A BarrieToday reporter reached out to the manager of the Days Inn by email, along with a visit to the hotel to speak with them, but was unsuccessful in making contact for comment on the issue. 

The news comes as shelters in the city are over capacity with growing numbers of people experiencing homelessness in the area.

A temporary emergency overnight shelter recently opened to Barrie’s homeless population as the region gets ready for another winter.

Located at 20 Rose St., near Bayfield Street and Highway 400, it has space for up to 30 people this winter season. It receives funding from the County of Simcoe through its "winter response" programming, with financial contribution from the City of Barrie.

The Rose Street shelter will be open from 6 p.m. until 10 a.m., seven days a week, until April 30, 2024.

During extreme weather and statutory holidays, it will remain open for people who are staying there.

Jennifer van Gennip, communications director for Redwood Park Communities, said it is also getting calls each week from desperate families being evicted, or living in their vehicles, and feeling very much out of options.

“It seems to be on the rise as housing costs make housing even more precarious for more and more people and the shelter system is at capacity," she told BarrieToday.

She says construction continues on Redwood Park's transitional housing project on Lillian Crescent, with the first families moving in soon.

“It should be ready to open in the next few months, and we know it can't get open fast enough to meet this need," van Gennip said. 

Once open, the Lillian Crescent facility, located near Livingstone Street West and Anne Street, will have 12 fully furnished, two-bedroom apartments for families in a housing crisis, supported by staff from both the Salvation Army and Redwood Park.
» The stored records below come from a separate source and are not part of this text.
Fixpoint parse_value (fuel : nat) (s : string) : option (value * string) :=
  match fuel with
  | O => None
  | S fuel' =>
    match skip_ws s with
    | EmptyString => None
    | String c rest as s' =>
      let n := N_of_ascii c in
      if (n =? 110)%N then r ← strip "null" s'; Some (JNull, r)
      else if (n =? 116)%N then r ← strip "true" s'; Some (JBool true, r)
      else if (n =? 102)%N then r ← strip "false" s'; Some (JBool false, r)
      else if (n =? 34)%N then '(str, r) ← parse_chars rest; Some (JStr str, r)
      else if (n =? 91)%N then
        match skip_ws rest with
        | String c2 rest2 =>
          if (N_of_ascii c2 =? 93)%N then Some (JArr [], rest2)
          else '(vs, r) ← parse_elements fuel' rest; Some (JArr vs, r)
        | EmptyString => None
        end
      else if (n =? 123)%N then
        match skip_ws rest with
        | String c2 rest2 =>
          if (N_of_ascii c2 =? 125)%N then Some (JObj [], rest2)
          else '(kvs, r) ← parse_members fuel' rest; Some (JObj kvs, r)
        | EmptyString => None
        end
      else '(z, r) ← parse_int s'; Some (JNum z, r)
    end
  end
with parse_elements (fuel : nat) (s : string) : option (list value * string) :=
  match fuel with
  | O => None
  | S fuel' =>
    '(v, r) ← parse_value fuel' s;
    match skip_ws r with
    | String c rest =>
      if (N_of_ascii c =? 44)%N then
        '(vs, r') ← parse_elements fuel' rest; Some (v :: vs, r')
      else if (N_of_ascii c =? 93)%N then Some ([v], rest)
      else None
    | EmptyString => None
    end
  end
with parse_members (fuel : nat) (s : string)
  : option (list (string * value) * string) :=
  match fuel with
  | O => None
  | S fuel' =>
    match skip_ws s with
    | String q rest =>
      if (N_of_ascii q =? 34)%N then
        '(k, r) ← parse_chars rest;
        match skip_ws r with
        | String c r2 =>
          if (N_of_ascii c =? 58)%N then
            '(v, r3) ← parse_value fuel' r2;
            match skip_ws r3 with
            | String c3 r4 =>
              if (N_of_ascii c3 =? 44)%N then
                '(kvs, r5) ← parse_members fuel' r4; Some ((k, v) :: kvs, r5)
              else if (N_of_ascii c3 =? 125)%N then Some ([(k, v)], r4)
              else None
            | EmptyString => None
            end
          else None
        | EmptyString => None
        end
      else None
    | EmptyString => None
    end
  end.

(** [JSON.parse(text)]: the value, or the SyntaxError it throws.  The
    recursion on arrays and objects is bounded by the length of the
    text; the bound is enough for every serialized value (see
    [parse_stringify] below). *)
Definition parse (text : string) : exn + value :=
  match parse_value (2 * String.length text + 2) text with
  | Some (v, rest) =>
    match skip_ws rest with
    | EmptyString => inr v
    | String _ _ => inl (SyntaxError "Unexpected non-whitespace character after JSON")
    end
  | None => inl (SyntaxError "Unexpected token in JSON")
  end.

(** *** Notions used to relate the two functions *)

(** What may follow a value inside a text: the end, a comma, or a
    closing bracket or brace. *)
Definition stops (rest : string) : Prop :=
  match rest with
  | EmptyString => True
  | String c _ => c = ","%char ∨ c = "]"%char ∨ c = "}"%char
  end.

(** The first character of a serialized value: no white space, and no
    closing bracket or brace. *)
Definition opens (c : ascii) : Prop :=
  is_ws c = false
  ∧ (N_of_ascii c =? 93)%N = false
  ∧ (N_of_ascii c =? 125)%N = false.

(** The fuel that reading a value back takes. *)
Fixpoint weight (v : value) : nat :=
  match v with
  | JArr vs => S (foldr (λ e acc, S (weight e + acc)) 0%nat vs)
  | JObj fields => S (foldr (λ kv acc, S (weight kv.2 + acc)) 0%nat fields)
  | _ => 1%nat
  end.

Definition reads_back (v : value) : Prop :=
  ∀ (fuel : nat) (rest : string),
    (weight v ≤ fuel)%nat → stops rest →
    parse_value fuel (stringify v +:+ rest) = Some (v, rest).

(** The text of one member of an object. *)
Definition member (kv : string * value) : string :=
  quote kv.1 +:+ ":" +:+ stringify kv.2.

End JSON.

(** ** The clients and the programs that call them *)

(** The statements sent through [pgPool.query], one constructor per
    SQL text of app.js:
    - [SELECT_1]: [SELECT 1] (health);
    - [SELECT_items]: [SELECT id, name, description, created_at FROM
      items ORDER BY created_at DESC];
    - [INSERT_item]: [INSERT INTO items (name, description) VALUES ($1,
      $2) RETURNING id, name, description, created_at];
    - [SELECT_item]: [SELECT id, name, description, created_at FROM
      items WHERE id = $1];
    - [UPDATE_item]: [UPDATE items SET name = $1, description = $2 WHERE
      id = $3 RETURNING id, name, description, created_at];
    - [DELETE_item]: [DELETE FROM items WHERE id = $1]. *)
Inductive sql : Type :=
| SELECT_1
| SELECT_items
| INSERT_item
| SELECT_item
| UPDATE_item
| DELETE_item.

(** What the driver resolves a query with. *)
Record QueryResult : Type := { rows : list value; rowCount : Z }.

(** One call on a client.  [redis_set key v ttl] is
    [redis.set(key, v, 'EX', ttl)]. *)
Inductive op : Type :=
| redis_get (key : string)
| redis_set (key : string) (v : string) (ttlSeconds : Z)
| redis_del (key : string)
| redis_ping
| pg_query (text : sql) (params : list jsval).

(** The type of the value a call's promise resolves to; [redis.get]
    resolves to [null] ([None]) for a key that is not there. *)
Definition reply (o : op) : Type :=
  match o with
  | redis_get _ => option string
  | redis_set _ _ _ => string
  | redis_del _ => Z
  | redis_ping => string
  | pg_query _ _ => QueryResult
  end.

(** An async function body: it returns, throws, calls a client and goes
    on with the settled promise, or writes to [console.error]. *)
Inductive prog (A : Type) : Type :=
| Ret (a : A)
| Throw (e : exn)
| Call (o : op) (k : exn + reply o → prog A)
| Log (label : string) (e : exn) (k : prog A).

Arguments Ret {A} a.
Arguments Throw {A} e.
Arguments Call {A} o k.
Arguments Log {A} label e k.

Fixpoint bind {A B : Type} (p : prog A) (f : A → prog B) : prog B :=
  match p with
  | Ret a => f a
  | Throw e => Throw e
  | Call o k => Call o (λ r, bind (k r) f)
  | Log l e k => Log l e (bind k f)
  end.
Definition prototypeKeys : list string :=
  [ "constructor"; "__defineGetter__"; "__defineSetter__"; "hasOwnProperty";
    "__lookupGetter__"; "__lookupSetter__"; "isPrototypeOf";
    "propertyIsEnumerable"; "toString"; "valueOf"; "__proto__";
    "toLocaleString" ].

Definition labels : list (string * string) :=
  [ ("policy", "Company policies");
    ("benefits", "Employee benefits");
    ("it", "IT support");
    ("hr", "HR questions");
    ("general", "General information") ].

Fixpoint assoc (k : string) (table : list (string * string)) : option string :=
  match table with
  | [] => None
  | (k', v) :: rest => if String.eqb k k' then Some v else assoc k rest
  end.

(** [labels[cat] || `${cat} info`]. *)
Definition labelOf (cat : string) : Reply :=
  match assoc cat labels with
  | Some l => Text l
  | None =>
      if existsb (String.eqb cat) prototypeKeys then Inherited cat
      else Text (cat ++ " info")
  end.

(** Insertion into a [Set]: a value already present is not added again. *)
Section InsertionOrderedSet.
Variable A : Type.
Variable eqb : A -> A -> bool.

Definition setAdd (acc : list A) (x : A) : list A :=
  if existsb (eqb x) acc then acc else acc ++ [x].

(** [new Set(xs)] read back with [Array.from] or a spread. *)
Definition setOf (xs : list A) : list A := fold_left setAdd xs [].
End InsertionOrderedSet.

(** What [searchKnowledgeBase] hands on for one entry. *)
Record KnowledgeDoc : Type := mkDoc {
  doc_id : nat;
  doc_title : string;
  doc_content : string;
  doc_category : string;
  doc_summary : string;
  doc_score : nat
}.

Definition defaultReplies : list string :=
  [ "What are the working hours?";
    "How do I request vacation?";
    "Who do I contact for IT issues?";
    "What benefits are available?" ].

(** The categories collected by the [forEach]: a falsy one is skipped. *)
Definition categoriesOf (knowledgeResults : list KnowledgeDoc) : list string :=
  setOf String.eqb
        (filter Js.truthy (map doc_category knowledgeResults)).

Definition generateQuickReplies (userQuery : string)
           (knowledgeResults : list KnowledgeDoc) (userRole : string)
  : list Reply :=
  let categories := categoriesOf knowledgeResults in
  let categoryReplies := map labelOf categories in
  let allReplies := setOf Reply_eqb (map Text defaultReplies ++ categoryReplies) in
  firstn 5 allReplies.


(* ===================================================================== *)
(** ** Exceptions *)
(* ===================================================================== *)

(** A thrown value: an [Error] object, whose [name] and [message] are
    strings, or a value that has neither property (a thrown string, say). *)
Inductive Thrown : Type :=
| ErrorObject (name message : string)
| NonError.

Definition thrownMessage (e : Thrown) : option string :=
  match e with ErrorObject _ m => Some m | NonError => None end.

Definition thrownName (e : Thrown) : option string :=
  match e with ErrorObject n _ => Some n | NonError => None end.

(** What an awaited call comes back with. *)
Inductive Outcome (A : Type) : Type :=
| Ok (a : A)
| Throw (e : Thrown).
Arguments Ok {A} a.
Arguments Throw {A} e.

(* ===================================================================== *)
(** ** The language-model gateway ([GeminiService]) *)
(* ===================================================================== *)

Module GeminiService.

Definition getRoleContext (role : string) : string :=
  if String.eqb role "admin"
  then "Company Administrator (has access to all information)"
  else if String.eqb role "hr"
  then "HR Staff Member (has access to HR-related information)"
  else "New Employee (needs help with onboarding)".

Definition indent : string := "        ".

(** The template literal of [generateResponse], line by line. *)
Definition prompt (userQuestion context userRole userName : string) : string :=
  let roleContext := getRoleContext userRole in
  let nameContext :=
    if Js.truthy userName then " The user's name is " ++ userName ++ "."
    else "" in
  Js.join Js.nl
    [ "";
      indent ++ "ROLE: You are an AI assistant for new employees at a company."
             ++ nameContext;
      indent ++ "USER TYPE: " ++ roleContext;
      indent;
      indent ++ "CONTEXT FROM KNOWLEDGE BASE (use this information to answer):";
      indent ++ Js.orElse context
        "No specific context available. Use general knowledge about employee onboarding.";
      indent;
      indent ++ "USER QUESTION:";
      indent ++ Js.dquote ++ userQuestion ++ Js.dquote;
      indent;
      indent ++ "INSTRUCTIONS:";
      indent ++ "1. Answer based on the context provided above when possible";
      indent ++ "2. If the answer is not in the context, say: " ++ Js.dquote
             ++ "I don't have specific information about that in our knowledge base. Please contact "
             ++ (if String.eqb userRole "hr" then "your manager"
                 else "HR or your manager")
             ++ " for assistance." ++ Js.dquote;
      indent ++ "3. Be helpful, concise, and professional";
      indent ++ "4. Use bullet points for lists";
      indent ++ "5. End with a relevant follow-up question if appropriate";
      indent ++ "6. Format your response in clear paragraphs";
      indent ++ "7. Never mention that you're an AI or about the context/system";
      indent ++ "8. If it's a greeting, respond warmly";
      indent ++ "9. If it's a thank you, acknowledge politely";
      indent;
      indent ++ "RESPONSE (in plain text, no markdown):";
      "      " ].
Its goal is to make sure families get back on their feet and into permanent housing quickly.

Van Gennip noted the facility will be the only family-focused, short-term housing centre in the city. 

The Busby Centre, a community not-for-profit organization in Barrie, is also planning to expand its shelter operations into an adjacent building at 90 Mulcaster St.

Their existing shelter has just less than 6,000 square feet at 88 Mulcaster and will gain roughly 10,000 square feet at 90 Mulcaster.

The original location serves approximately 125 to 150 individuals within a 24-hour period, with the new space to be welcoming many more.